■ **Task to carry out**: From the first line of the records down to the one that holds "From Stdlib Require Import List", transcribe each line exactly and add nothing.

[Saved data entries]
(** * Batch image resizer: a shallow embedding of [image_resizer.py]

    The development follows the class [ImageResizer]: the size arithmetic of
    [calculate_new_size] (Python integers and binary64 floats), the filter
    chain of [apply_filters] over a symbolic model of the OpenCV calls, the
    validator, and the batch driver with its shared cancellation flag. *)

From Stdlib Require Import ZArith QArith Qround Qpower Lqa.
From Stdlib Require Import List String Ascii Bool Lia Permutation.
From Stdlib Require Import Floats.SpecFloat.
Import ListNotations.
Open Scope string_scope.
Open Scope list_scope.
Open Scope Z_scope.

(** ** Python values: exceptions, numbers, binary64 arithmetic *)

Module Py.

Inductive exn :=
| ValueError (msg : string)
| OverflowError
| ZeroDivisionError
| TypeError
| CvError (fn : string)
| CallbackError.

Inductive result (A : Type) :=
| Ok (a : A)
| Raise (e : exn).
Arguments Ok {A} a.
Arguments Raise {A} e.

Definition bind {A B} (r : result A) (k : A -> result B) : result B :=
  match r with
  | Ok a => k a
  | Raise e => Raise e
  end.

(** Python's [float] is IEEE 754 binary64; the operations are the ones of the
    standard library's specification of floating-point arithmetic. *)
Definition prec : Z := 53.
Definition emax : Z := 1024.

Definition float_mul : spec_float -> spec_float -> spec_float := SFmul prec emax.
Definition float_div : spec_float -> spec_float -> spec_float := SFdiv prec emax.

(** An integer as an exact, unnormalised binary float. *)
Definition exact_of_Z (z : Z) : spec_float :=
  match z with
  | Z0 => S754_zero false
  | Zpos p => S754_finite false p 0
  | Zneg p => S754_finite true p 0
  end.

Definition is_infinite (f : spec_float) : bool :=
  match f with S754_infinity _ => true | _ => false end.

Definition is_zero (f : spec_float) : bool :=
  match f with S754_zero _ => true | _ => false end.

(** [float(z)]: the nearest double, [OverflowError] beyond the range. *)
Definition float_of_int (z : Z) : result spec_float :=
  let f := binary_normalize prec emax z 0 false in
  if is_infinite f then Raise OverflowError else Ok f.

(** [int(f)]: truncation toward zero; infinities and NaN raise. *)
Definition int_of_float (f : spec_float) : result Z :=
  match f with
  | S754_zero _ => Ok 0
  | S754_finite s m e =>
      let a := match e with
               | Zneg _ => Z.shiftr (Zpos m) (- e)
               | _ => Z.shiftl (Zpos m) e
               end in
      Ok (if s then - a else a)
  | S754_infinity _ => Raise OverflowError
  | S754_nan => Raise (ValueError "cannot convert float NaN to integer")
  end.

(** A Python number as the code receives it: [int] or [float]. *)
Inductive num :=
| PyInt (z : Z)
| PyFloat (f : spec_float).

Definition truthy (n : num) : bool :=
  match n with
  | PyInt z => negb (z =? 0)
  | PyFloat f => negb (is_zero f)
  end.

Definition to_float (n : num) : result spec_float :=
  match n with
  | PyInt z => float_of_int z
  | PyFloat f => Ok f
  end.

(** [a * b]: exact on two ints, binary64 once a float is involved. *)
Definition mul (a b : num) : result num :=
  match a, b with
  | PyInt x, PyInt y => Ok (PyInt (x * y))
  | _, _ =>
      bind (to_float a) (fun x =>
      bind (to_float b) (fun y =>
      Ok (PyFloat (float_mul x y))))
  end.

(** [a / b]: true division.  On two ints the quotient of the exact integers
    is rounded once; a zero divisor raises in every case. *)
Definition truediv (a b : num) : result num :=
  match a, b with
  | PyInt x, PyInt y =>
      if y =? 0 then Raise ZeroDivisionError
      else
        let q := float_div (exact_of_Z x) (exact_of_Z y) in
        if is_infinite q then Raise OverflowError else Ok (PyFloat q)
  | _, _ =>
      bind (to_float a) (fun x =>
      bind (to_float b) (fun y =>
      if is_zero y then Raise ZeroDivisionError
      else Ok (PyFloat (float_div x y))))
  end.

(** [int(n)] *)
Definition int (n : num) : result Z :=
  match n with
  | PyInt z => Ok z
  | PyFloat f => int_of_float f
  end.

(** The double nearest to the decimal [n / 10^k], as [float("...")] reads it. *)
Definition float_of_decimal (n : Z) (k : nat) : spec_float :=
  float_div (exact_of_Z n) (exact_of_Z (10 ^ Z.of_nat k)).

End Py.

Import Py.

Declare Scope res_scope.
Delimit Scope res_scope with res.
Notation "x <- c1 ;; c2" := (Py.bind c1 (fun x => c2))
  (at level 61, c1 at next level, right associativity) : res_scope.
Notation "' pat <- c1 ;; c2" := (Py.bind c1 (fun x => match x with pat => c2 end))
  (at level 61, pat pattern, c1 at next level, right associativity) : res_scope.
Local Open Scope res_scope.

(** ** SizeResolver: [calculate_new_size] *)

(** [if x:] on an [Optional] number: the value when it is truthy. *)
Definition truthy_int (o : option Z) : option Z :=
  match o with
  | Some z => if z =? 0 then None else Some z
  | None => None
  end.

Definition truthy_num (o : option num) : option num :=
  match o with
  | Some n => if truthy n then Some n else None
  | None => None
  end.

Definition no_policy_error : exn :=
  ValueError "Must specify width, height, or percentage".

Definition calculate_new_size (original_size : Z * Z)
    (width height : option Z) (percentage : option num) : result (Z * Z) :=
  let '(orig_width, orig_height) := original_size in
  '(new_width, new_height) <-
    match truthy_num percentage with
    | Some percentage =>
        a <- mul (PyInt orig_width) percentage ;;
        a <- truediv a (PyInt 100) ;;
        new_width <- int a ;;
        b <- mul (PyInt orig_height) percentage ;;
        b <- truediv b (PyInt 100) ;;
        new_height <- int b ;;
        Ok (new_width, new_height)
    | None =>
        match truthy_int width, truthy_int height with
        | Some width, Some height => Ok (width, height)
        | Some width, None =>
            ratio <- truediv (PyInt width) (PyInt orig_width) ;;
            c <- mul (PyInt orig_height) ratio ;;
            new_height <- int c ;;
            Ok (width, new_height)
        | None, Some height =>
            ratio <- truediv (PyInt height) (PyInt orig_height) ;;
            c <- mul (PyInt orig_width) ratio ;;
            new_width <- int c ;;
            Ok (new_width, height)
        | None, None => Raise no_policy_error
        end
    end ;;
  Ok (Z.max 1 new_width, Z.max 1 new_height).

(** ** Image buffers

    The pixel kernels belong to OpenCV.  A buffer is modelled by its numpy
    [shape], which decides whether a call is accepted, and by the term of the
    calls that produced its pixels. *)

Inductive color_code := BGR2GRAY | GRAY2BGR | BGR2HSV | HSV2BGR | BGR2LAB | LAB2BGR.

Inductive pixels :=
| Imread (file : string)
| Reloaded (p : pixels)
| Resize (dsize : Z * Z) (p : pixels)
| CvtColor (code : color_code) (p : pixels)
| GaussianBlur (ksize : Z * Z) (sigmaX : Z) (p : pixels)
| Filter2D (kernel : list (list Z)) (p : pixels)
| Canny (threshold1 threshold2 : Z) (p : pixels)
| Split (i : nat) (p : pixels)
| Add (value : num) (p : pixels)
| Clip (lo hi : Z) (p : pixels)
| Merge (b g r : pixels)
| Clahe (clipLimit : num) (tileGridSize : Z * Z) (p : pixels)
| WarpAffine (center : Z * Z) (angle : num) (dsize : Z * Z) (p : pixels)
| Flip (flipCode : Z) (p : pixels).

Record ndarray := { shape : list Z; data : pixels }.

(** ** The host and the engine's state

    [should_stop] is the flag shared with the caller's thread.  A [stop()]
    issued from that thread lands between two acquisitions of the lock:
    [pending_stop = Some n] says that it lands after [n] more acquisitions by
    the worker.  [files] is the file system as [is_file] and [imread] see it;
    [decoded] lists the paths handed to [imread], and [written] the calls of
    [imwrite] that returned, with [True] or with [False], oldest first.

    What the run cannot decide lies with the host, [env]: the largest buffer
    that can be allocated, the extensions the OpenCV build has a writer for,
    and what becomes of a file that [imwrite] is asked to write. *)

Inductive file :=
| ImageFile (a : ndarray)
| CorruptFile
| FaultyFile.

(** [Stored]: the file now holds the image and [imwrite] returns [True].
    [Refused]: the file could not be opened, nothing changes, [False].
    [Spoiled remains]: the encoder gave up after the file was opened, [remains] is
    what remains at the path (nothing, or a file that does not decode),
    [False]. *)
Inductive write_outcome :=
| Stored
| Refused
| Spoiled (remains : option file).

■ **Written solution**:
(** * Batch image resizer: a shallow embedding of [image_resizer.py]

    The development follows the class [ImageResizer]: the size arithmetic of
    [calculate_new_size] (Python integers and binary64 floats), the filter
    chain of [apply_filters] over a symbolic model of the OpenCV calls, the
    validator, and the batch driver with its shared cancellation flag. *)

From Stdlib Require Import ZArith QArith Qround Qpower Lqa.
From Stdlib Require Import List String Ascii Bool Lia Permutation.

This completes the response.